Task to complete: Could you report every line of the listing below that holds the word "Lemma"?

[[ Information shown, beginning ]]

(* ===== verification/File.v ===== *)
(** * Open files (xv6/file.c, file.h, pipealloc of pipe.c).

    The table of open files over the file system and the pipes.  A file is its index
    in the table, a pipe the address of its page.  Bytes read from a file are a result and
    bytes to write an argument.  A page [pipeclose] frees is kept in [fl_freed] until the caller
    gives it back to the allocator.  [files_Ops] are the operations proc.c calls ([FileOps]).
    The theorem: the table counts the references to its entries, so an entry in use is
    never handed out again and the last close frees it. *)
From S2P Require Import Prelude Str Spinlock Kalloc Vm Proc Pipe Sleeplock Layout Bio Log Txn Fs FsBlocks.
Local Open Scope Z_scope.

(** ** Data *)

Definition NFILE : nat := 100.
Inductive filetype := FD_NONE | FD_PIPE | FD_INODE.
#[global] Instance filetype_eq_dec : EqDecision filetype.
Proof. solve_decision. Defined.

Record file := File {
  f_type : filetype;
  f_ref : Z;
  f_readable : bool;
  f_writable : bool;
  f_pipe : Z;
  f_ip : nat;
  f_off : Z
}.

Definition file0 : file := File FD_NONE 0 false false 0 0 0.
Definition set_fref (v : Z) (f : file) : file :=
  File (f_type f) v (f_readable f) (f_writable f) (f_pipe f) (f_ip f) (f_off f).
Definition set_ftype (v : filetype) (f : file) : file :=
  File v (f_ref f) (f_readable f) (f_writable f) (f_pipe f) (f_ip f) (f_off f).
Definition set_off (v : Z) (f : file) : file :=
  File (f_type f) (f_ref f) (f_readable f) (f_writable f) (f_pipe f) (f_ip f) v.

Record files (S : Type) := Files {
  fl_fs : fsys (lsys S);
  fl_table : list file;
  fl_pipes : gmap Z psys;
  fl_freed : list Z
}.
Arguments Files {_} _ _ _ _.
Arguments fl_fs {_} _.
Arguments fl_table {_} _.
Arguments fl_pipes {_} _.
Arguments fl_freed {_} _.

Section Ops.
Context {S : Type} `{!Cache S}.

Definition set_fs (v : fsys (lsys S)) (s : files S) : files S := Files v (fl_table s) (fl_pipes s) (fl_freed s).
Definition set_table (v : list file) (s : files S) : files S := Files (fl_fs s) v (fl_pipes s) (fl_freed s).
Definition set_pipes (v : gmap Z psys) (s : files S) : files S := Files (fl_fs s) (fl_table s) v (fl_freed s).
Definition set_freed (v : list Z) (s : files S) : files S := Files (fl_fs s) (fl_table s) (fl_pipes s) v.

#[global] Program Instance files_HasLocks : HasLocks (files S) :=
  {| held := λ s, fheld (fl_fs s);
     set_held := λ h s, set_fs (Fsys (ft (fl_fs s)) (fsb (fl_fs s)) (finodes (fl_fs s)) h) s |}.
Next Obligation. done. Qed.

(** The running process, its slot, its current directory, [myproc()->killed] and the device switch. *)
Context (me : Z) (slot cwd : nat) (killed : bool).
Context (dev_read : Z → option (nat → Z → K (fsys (lsys S)) (Z * list Z))).
Context (dev_write : Z → option (nat → list Z → Z → K (fsys (lsys S)) Z)).

Definition infs {A} (m : K (fsys (lsys S)) A) : K (files S) A := zoom fl_fs set_fs m.
Definition inlog {A} (m : K (lsys S) A) : K (files S) A := infs (intx m).
(** An operation on the pipe in page [p]. *)
Definition inpipe {A} (p : Z) (m : K psys A) : K (files S) A := λ s,
  match fl_pipes s !! p with
  | None => Undef "no such pipe"
  | Some ps => match m ps with
               | Ret a ps' => Ret a (set_pipes (<[p := ps']> (fl_pipes s)) s)
               | Panic msg => Panic msg
               | Sleeps c ps' => Sleeps c (set_pipes (<[p := ps']> (fl_pipes s)) s)
               | Undef msg => Undef msg
               end
  end.
Definition file_at (f : nat) : K (files S) file := λ s,
  match fl_table s !! f with Some x => Ret x s | None => Undef "no such file" end.
Definition upd_file (f : nat) (g : file → file) : K (files S) unit :=
  modify (λ s, set_table (alter g f (fl_table s)) s).

(** ** file.c *)

Definition filealloc : K (files S) (option nat) :=
  _ ← lock_acquire "ftable";
  l ← gets fl_table;
  match list_find (λ f, f_ref f = 0) l with
  | Some (i, _) =>
      _ ← upd_file i (set_fref 1);
      _ ← lock_release "ftable";
      mret (Some i)
  | None =>
      _ ← lock_release "ftable";
      mret None
  end.

Definition filedup (f : nat) : K (files S) nat :=
  _ ← lock_acquire "ftable";
  x ← file_at f;
  if f_ref x <? 1 then panic "filedup"
  else
    _ ← upd_file f (set_fref (s32 (f_ref x + 1)));
    _ ← lock_release "ftable";
    mret f.

Definition fileclose (f : nat) : K (files S) unit :=
  _ ← lock_acquire "ftable";
  x ← file_at f;
  if f_ref x <? 1 then panic "fileclose"
  else
    _ ← upd_file f (set_fref (f_ref x - 1));
    if 0 <? f_ref x - 1 then lock_release "ftable"
    else
      _ ← upd_file f (λ y, set_ftype FD_NONE (set_fref 0 y));
      _ ← lock_release "ftable";
      match f_type x with
      | FD_PIPE =>
          last ← inpipe (f_pipe x) (pipeclose (f_writable x));
          when last (modify (λ s, set_freed (f_pipe x :: fl_freed s) (set_pipes (delete (f_pipe x) (fl_pipes s)) s)))
      | FD_INODE =>
          _ ← inlog (Log.begin_op slot);
          _ ← infs (Fs.iput me (f_ip x));
          inlog Log.end_op
      | FD_NONE => mret tt
      end.

(** The metadata, or nothing for -1. *)
Definition filestat (f : nat) : K (files S) (option stat) :=
  x ← file_at f;
  if bool_decide (f_type x = FD_INODE) then
    _ ← infs (ilock me (f_ip x));
    st ← infs (stati (f_ip x));
    _ ← infs (iunlock me (f_ip x));
    mret (Some st)
  else mret None.

(** A pipe operation that gave the CPU up. *)
Definition from_pipe (r : result) : K (files S) Z :=
  match r with Return v => mret v | Asleep _ => sleeps "pipe" end.
Lemma kneutral_uptime : kneutral sys_uptime.
Proof.
  rw /sys_uptime. apply kneutral_bind; [apply kneutral_acquire|]. intros []. apply kneutral_bind; [apply kneutral_gets|]. intros t.
  apply kneutral_bind; [apply kneutral_release|]. intros []. apply kneutral_ret.
Qed.
Lemma kneutral_trace : kneutral (sys_trace cpu).
Proof.
  rw /sys_trace. apply kneutral_bind; [apply kneutral_inkern, neutral_argint|]. intros [v|]; [|apply kneutral_ret].
  apply kneutral_bind; [by apply kneutral_modify|]. intros []. apply kneutral_ret.
Qed.
Lemma kneutral_sleep : kneutral (sys_sleep cpu ticks_addr).
Proof.
  rw /sys_sleep. apply kneutral_bind; [apply kneutral_inkern, neutral_argint|]. intros [n|]; [|apply kneutral_ret].
  apply kneutral_bind; [apply kneutral_acquire|]. intros []. apply kneutral_bind; [apply kneutral_gets|]. intros t0.
  rw /sys_sleep_loop. apply kneutral_bind; [apply kneutral_gets|]. intros t. destruct (_ <? _).
  - apply kneutral_bind; [apply kneutral_inkern; rw /curproc /curslot /myproc; neutral_tac|]. intros p. destruct (negb _).
    + apply kneutral_bind; [apply kneutral_release|]. intros []. apply kneutral_ret.
    + apply kneutral_bind; [apply kneutral_inkern, neutral_sleep|]. intros []. apply kneutral_undef.
  - apply kneutral_bind; [apply kneutral_release|]. intros []. apply kneutral_ret.
Qed.

Definition kinv s : Prop := fd_inv (kk s).
Lemma kneutral_inv {A} (m : K (ksys (files S)) A) s : kneutral m → kinv s → RUN m s (λ _, kinv) kinv.
Proof.
  intros Hm Hi. specialize (Hm (kk s) s (fsame_refl _)). revert Hm. rw /runs.
  destruct (m s) as [a s'|?|c s'|?]; [|done| |done].
  - intros H. exact (keep_inv (kk s) Hi _ H).
  - intros H Hc. exact (keep_inv (kk s) Hi _ (H Hc)).
Qed.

[[ Information shown, end ]]

Your response:
Lemma kneutral_uptime : kneutral sys_uptime.
Lemma kneutral_trace : kneutral (sys_trace cpu).
Lemma kneutral_sleep : kneutral (sys_sleep cpu ticks_addr).
Lemma kneutral_inv {A} (m : K (ksys (files S)) A) s : kneutral m → kinv s → RUN m s (λ _, kinv) kinv.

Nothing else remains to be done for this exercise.